It’s been a pretty exhausting couple of days. And for once I’m not talking about me or the progress of my book (although that may well be why I am so cranky). There have been some pretty big events happening across this country. People on all sides are just a wee bit fired up. You may have heard of a few of them?
Paula Deen’s racist past (or present, depending on who you are).
Wendy Davis’ filibuster of Texas SB 5.
The SCOTUS striking down DOMA.
It’s a pretty great cross-section of all the stuff that everyone can’t stop talking about and that no one wants to hear about (well, from anybody else). We’re always a little shocked by the private views of people we call “friend.” Right? I mean, these issues…racism, abortion, gay rights…they provide the biggest of big pictures about who we are and what we believe. Do we find racism any any form abhorrent, or are we secretly (or not so secretly) convinced that “our people,” whoever they may be, are superior to others? Do we believe in a woman’s right to elect an abortion, or are we convinced that abortion is murder? Do we believe in the rights of people of any sexual orientation to marry, or do we believe marriage is a religious institution reserved for a man and a woman? And of course, there are a myriad of smaller issues about tolerance and religion that feed into these big three standing front and center on our national stage.

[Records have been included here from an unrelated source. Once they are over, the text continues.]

(** [generate_signal_heatmap(grid_resolution, room_bounds)]. *)
Definition generate_signal_heatmap (self : AdvancedSignalProcessor) (now : R)
    (grid_resolution : nat) (room_bounds : R * R * R * R) : result Heatmap :=
  let '(x_min, y_min, x_max, y_max) := room_bounds in
  (* Create grid *)
  let x_line := linspace x_min x_max grid_resolution in
  let y_line := linspace y_min y_max grid_resolution in
  let grid := meshgrid x_line y_line in
  let X := map (map fst) grid in
  let Y := map (map snd) grid in
  let zeros := map (map (fun _ => 0)) grid in
  (* Collect signal data points *)
  let signal_points := signal_points_of self in
  if (length signal_points <? 3)%nat then
    (* Return empty heatmap *)
    Ok {| x_grid := X; y_grid := Y;
          signal_strength := zeros; anomaly_overlay := zeros;
          hm_anomaly_regions := None; hm_timestamp := None |}
  else
    try! cells :=
      mapM (mapM (heatmap_cell signal_points (anomaly_regions self))) grid in
    Ok {| x_grid := X; y_grid := Y;
          signal_strength := map (map fst) cells;
          anomaly_overlay := map (map snd) cells;
          hm_anomaly_regions :=
            Some (map region_view (anomaly_regions self));
          hm_timestamp := Some now |}.

(** An [n] by [m] grid whose cells all satisfy [P]. *)
Definition grid_of (n m : nat) (P : R -> Prop) (g : list (list R)) : Prop :=
  length g = n /\ Forall (fun row => length row = m /\ Forall P row) g.

(** A bound on coordinates that keeps every squared distance of the cell
    loop a float. *)
Definition coordinate_limit : R := IZR (10 ^ 150).

Definition within_limit (p : R * R) : Prop :=
  Rabs (fst p) <= coordinate_limit /\ Rabs (snd p) <= coordinate_limit.

(** [self] with the regions a clustering run stored. *)
Definition with_regions (self : AdvancedSignalProcessor)
    (regions : list AnomalyRegion) : AdvancedSignalProcessor :=
  {| signal_history := signal_history self;
     kalman_filters := kalman_filters self;
     ewma_filters := ewma_filters self;
     device_positions := device_positions self;
     anomaly_regions := regions;
     reference_points := reference_points self;
     history_size := history_size self;
     smoothing_window := smoothing_window self;
     triangulation_min_points := triangulation_min_points self;
     anomaly_threshold := anomaly_threshold self |}.

(** The region of a cluster whose devices all sit at the origin. *)
Definition collapsed_region : AnomalyRegion :=
  {| center := (0, 0); radius := 0; severity := "high";
     anomaly_type := "signal_degradation"; confidence := 1;
     affected_devices := ["a"]%string; ar_timestamp := 0 |}.

(** ** Trajectory *)

(** Time is counted in seconds from [datetime.min]; every [datetime] lies
    below [datetime_end], the first instant of the year 10000. *)
Definition datetime_end : R := 315537897600.

(** [timedelta(hours=h)] for an [int], in seconds: a [timedelta] spans at
    most 999999999 days either way. *)
Definition timedelta_hours (h : Z) : result R :=
  if ((h / 24 <? -999999999) || (999999999 <? h / 24))%Z
  then Raise OverflowError
  else Ok (IZR h * 3600).

(** [t - delta] for a [datetime] and a [timedelta]. *)
Definition datetime_sub (t delta : R) : result R :=
  let r := t - delta in
  if Rlt_dec r 0 then Raise OverflowError
  else if Rge_dec r datetime_end then Raise OverflowError
  else Ok r.

(** An entry of the list returned by [get_device_trajectory]. *)
Record TrajectoryPoint := {
  tp_timestamp : R;
  tp_rssi : R;
  tp_x : option R;
  tp_y : option R;
  tp_confidence : R;
  tp_signal_quality : gmap string R;
  tp_anomaly_score : R
}.

Section ExternalTrajectory.

Variable minimize : (R * R -> result R) -> R * R -> option (R * R).

(** The body of the loop of [get_device_trajectory]. *)
Definition trajectory_point (self : AdvancedSignalProcessor)
    (device_id : string) (measurement : SignalMeasurement)
    : result TrajectoryPoint :=
  (* Try to get position at this timestamp *)
  try! position :=
    triangulate_position_at_time minimize self device_id
      (timestamp measurement) in
  Ok {| tp_timestamp := timestamp measurement;
        tp_rssi := rssi measurement;
        tp_x := match position with Some p => Some (dp_x p) | None => None end;
        tp_y := match position with Some p => Some (dp_y p) | None => None end;
        tp_confidence :=
          match position with Some p => dp_confidence p | None => 0 end;
        tp_signal_quality :=
          calculate_signal_quality_at_time self device_id
            (timestamp measurement);
        tp_anomaly_score :=
          detect_signal_anomaly self device_id measurement |}.

(** [get_device_trajectory(device_id, time_window_hours)], the window an
    [int] as annotated; [now] is the reading of [datetime.now()]. *)
Definition get_device_trajectory (self : AdvancedSignalProcessor) (now : R)
    (device_id : string) (time_window_hours : Z)
    : result (list TrajectoryPoint) :=
  match signal_history self !! device_id with
  | None => Ok []
  | Some stored =>
      try! window := timedelta_hours time_window_hours in
      try! cutoff_time := datetime_sub now window in
      let history :=
        List.filter (fun m => Rgtb (timestamp m) cutoff_time) stored in
      mapM (trajectory_point self device_id) history
  end.

End ExternalTrajectory.
(** * Proofs *)

(** Case analysis on every comparison of the goal and the context. *)
Ltac r_cases :=
  repeat match goal with
  | |- context [Rlt_dec ?a ?b] => destruct (Rlt_dec a b)
  | |- context [Rgt_dec ?a ?b] => destruct (Rgt_dec a b)
  | |- context [Rge_dec ?a ?b] => destruct (Rge_dec a b)
  | |- context [Rle_dec ?a ?b] => destruct (Rle_dec a b)
  | H : context [Rlt_dec ?a ?b] |- _ => destruct (Rlt_dec a b)
  | H : context [Rgt_dec ?a ?b] |- _ => destruct (Rgt_dec a b)
  | H : context [Rge_dec ?a ?b] |- _ => destruct (Rge_dec a b)
  | H : context [Rle_dec ?a ?b] |- _ => destruct (Rle_dec a b)
  end.

Ltac r_minmax := unfold Rmax, Rmin in *; r_cases; try lra.

Lemma clamp_range (s : R) : 0 <= Rmax 0 (Rmin 100 s) <= 100.
Proof. r_minmax. Qed.

Lemma lookup_features_of (items : list (string * R)) (k : string) :
  features_of items !! k = assoc k items.
Proof.
  unfold features_of. induction items as [|[k' v] rest IH]; simpl.
  - apply lookup_empty.
  - destruct (String.eqb_spec k' k) as [->|Hne].
    + apply lookup_insert_eq.
    + rewrite lookup_insert_ne by exact Hne. exact IH.
Qed.

(** Evaluate the lookups of a feature map given by its items. *)
Ltac eval_lookups :=
  rewrite ?lookup_features_of;
  cbn [assoc String.eqb Ascii.eqb Bool.eqb andb].

(** ** Health score *)

Lemma calculate_health_score_rules (features : gmap string R) :
  calculate_health_score features = apply_rules health_rules features.
Proof.
  unfold calculate_health_score, apply_rules, run_rules, health_rules,
    pre_uptime_rules,
    post_uptime_rules, rule_rssi_level, rule_rssi_std,
    rule_response_time_level, rule_response_time_trend, rule_uptime,
    rule_disconnects, rule_error_rate, rule_temperature, rule_power.
  simpl.
  destruct (features !! "rssi_mean"%string),
           (features !! "rssi_std"%string),
           (features !! "response_time_mean"%string),
           (features !! "response_time_trend"%string); reflexivity.
Qed.

(** C1. The health score lies in [0,100] for every feature map, and the
    risk bucket depends on the score alone: at least 80 is low, at least 60
    medium, at least 30 high, anything lower critical. *)
Theorem health_score_range_and_risk_bucket (features : gmap string R) :
  0 <= calculate_health_score features <= 100 /\
  forall s : R,
    (80 <= s -> determine_risk_level s = "low"%string) /\
    (60 <= s < 80 -> determine_risk_level s = "medium"%string) /\
    (30 <= s < 60 -> determine_risk_level s = "high"%string) /\
    (s < 30 -> determine_risk_level s = "critical"%string).
Proof.
  split.
  - apply clamp_range.
  - intros s. unfold determine_risk_level.
    repeat split; intros H; r_cases; try reflexivity; lra.
Qed.

Lemma health_score_empty : calculate_health_score ∅ = 100.
Proof.
  unfold calculate_health_score. rewrite !lookup_empty. r_minmax.
Qed.

(** A device without any feature scores 100 and is a low risk. *)
Lemma health_score_range_and_risk_bucket_witness :
  determine_risk_level (calculate_health_score ∅) = "low"%string.
Proof.
  apply (proj2 (health_score_range_and_risk_bucket ∅)).
  rewrite health_score_empty. lra.
Defined.

(** ** Failure-date projection *)

Lemma predict_failure_date_healthy now device_id features :
  calculate_health_score features > 70 ->
  predict_failure_date now device_id features = (None, 0).
Proof.
  intros Hs. unfold predict_failure_date.
  destruct (Rgt_dec _ 70) as [_|Hn]; [reflexivity | contradiction].
Qed.

Lemma predict_failure_date_no_trend now device_id features :
  negative_trends features = 0%nat ->
  predict_failure_date now device_id features = (None, 0).
Proof.
  intros Hneg. unfold predict_failure_date. rewrite Hneg. simpl.
  destruct (Rgt_dec _ 70); reflexivity.
Qed.

Lemma predict_failure_date_degrading now device_id features :
  calculate_health_score features <= 70 ->
  (0 < negative_trends features)%nat ->
  predict_failure_date now device_id features =
    (Some (now + Rmax 1 ((calculate_health_score features - 30)
                         / ((100 - calculate_health_score features) / 30))),
     Rmin 0.9 (0.5 + 0.1 * INR (negative_trends features))).
Proof.
  intros Hs Hneg. unfold predict_failure_date.
  destruct (Rgt_dec _ 70) as [Hgt|_]; [lra|].
  apply Nat.ltb_lt in Hneg. rewrite Hneg.
  unfold failure_threshold, prediction_window_days.
  do 2 f_equal. lra.
Qed.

Where do I stand? If you care, I’m pretty much all over the place. I live a fairly conservative life, but that’s by choice. And that’s where those slippery liberal ideals come in. You see, I’m half Puerto Rican. Which is exactly too Hispanic to be considered white by some people, and too white to be considered Hispanic by others. I’ve also been advised not once, but twice, to have an abortion — once for social reasons and the other for medical (both my own and my 20-week old fetus daughter). I declined both times. And I am married to my high school sweetheart after rediscovering him 17 years after we parted. My experiences have shaped my ideals: the small humiliations of being different, the knowledge that I personally wouldn’t choose to abort and would not tolerate someone insisting I should (It happened. It didn’t go well for her.), and the experience of being happily married for eight years and knowing that not once in those eight years has the sanctity or stability of my marriage been affected by that of anyone else, straight or gay. I CHOOSE to live conservatively. The fact that I believe life is a series of choices — choices that everyone should have the ability to make — sets me apart.
So, what do YOU think?
Actually, I don’t care.
I don’t. But before you get your panties in a twist, hear me out. If you were to have a peek at my wide circle of friends and acquaintances, you would see people representative of every possible section of the above issues, from the ultra-liberal to the ultra-conservative. I am seeing posts on my Facebook feed that make my brain feel like a ping-pong ball. I like some of the comments. I am saddened by others. But regardless of where anyone stands, there is one thing about them all that I love, the one thing that all of them have in common: they are all passionate people.
That’s good. And it’s bad. Passion is what drives us, shapes us, moves us to act. But given free reign without contemplation of where our passions are born and what forces have shaped THEM, our passions can destroy us. They can destroy friendships. I happen to know this first hand. Believe it or not, I haven’t always been calm and measured and determined to see all sides — okay, even I can’t keep a straight face. (Don’t pay attention to the hyena laughter. It’s just my family, having a little fun.)
Seriously, now, most who know me know that I have a temper. And a long and colorful history of being ruled by my passions. I have a long history of shitty decisions made in the heat of the moment, and there is more than one person whom I cannot think about without an ache because we will never be close again. But that’s exactly why I want to tell people, “Whoa! Calm down now!” Because no matter how passionately we feel about those big issues, if we are ruled by them, or if we elect to surround ourselves only with people who agree with our position on them, we are the ultimate losers. Life isn’t about those big pictures. It’s just not. And none of us lives in a vacuum of people who think like us, no matter how hard we may try to keep the rest of the world at bay.
I know that there are people reading this who are offended beyond measure that I’ve said this. I have friends who are gay and just want to be free to live their lives. They’re hurt and angry and tired of being patient. I have friends who are conservative Christians, whose every decision is shaped by their faith, and they are alternately fearful for and disgusted by those who choose another way. I have friends who have experienced all of the good and ill that come with being born with a vagina — rape culture; acceptance or rejection of abortion; fiscal, social and medical marginalization. And I have friends who fall wonderfully all along that spectrum. I have some, like me, who do their best to defy categorization altogether.
And that, to me, is what it’s all about. The world looks like it’s ruled by those big pictures. But like a photo mosaic, the big picture is made up of millions of tiny pictures — people, with hopes and dreams and loves and disappointments. And the people who fall on the opposite side of the spectrum from you are not evil or delusional or out to get you. They’re just people, trying to live their own lives. Most of the time, they’re not even paying you any attention. Maybe if we all made a little effort to refocus our eyes to see the tiny pictures, and the wealth of lives and experiences that make them up, we could learn to cope with the differences that are innate parts of those big pictures just a little better.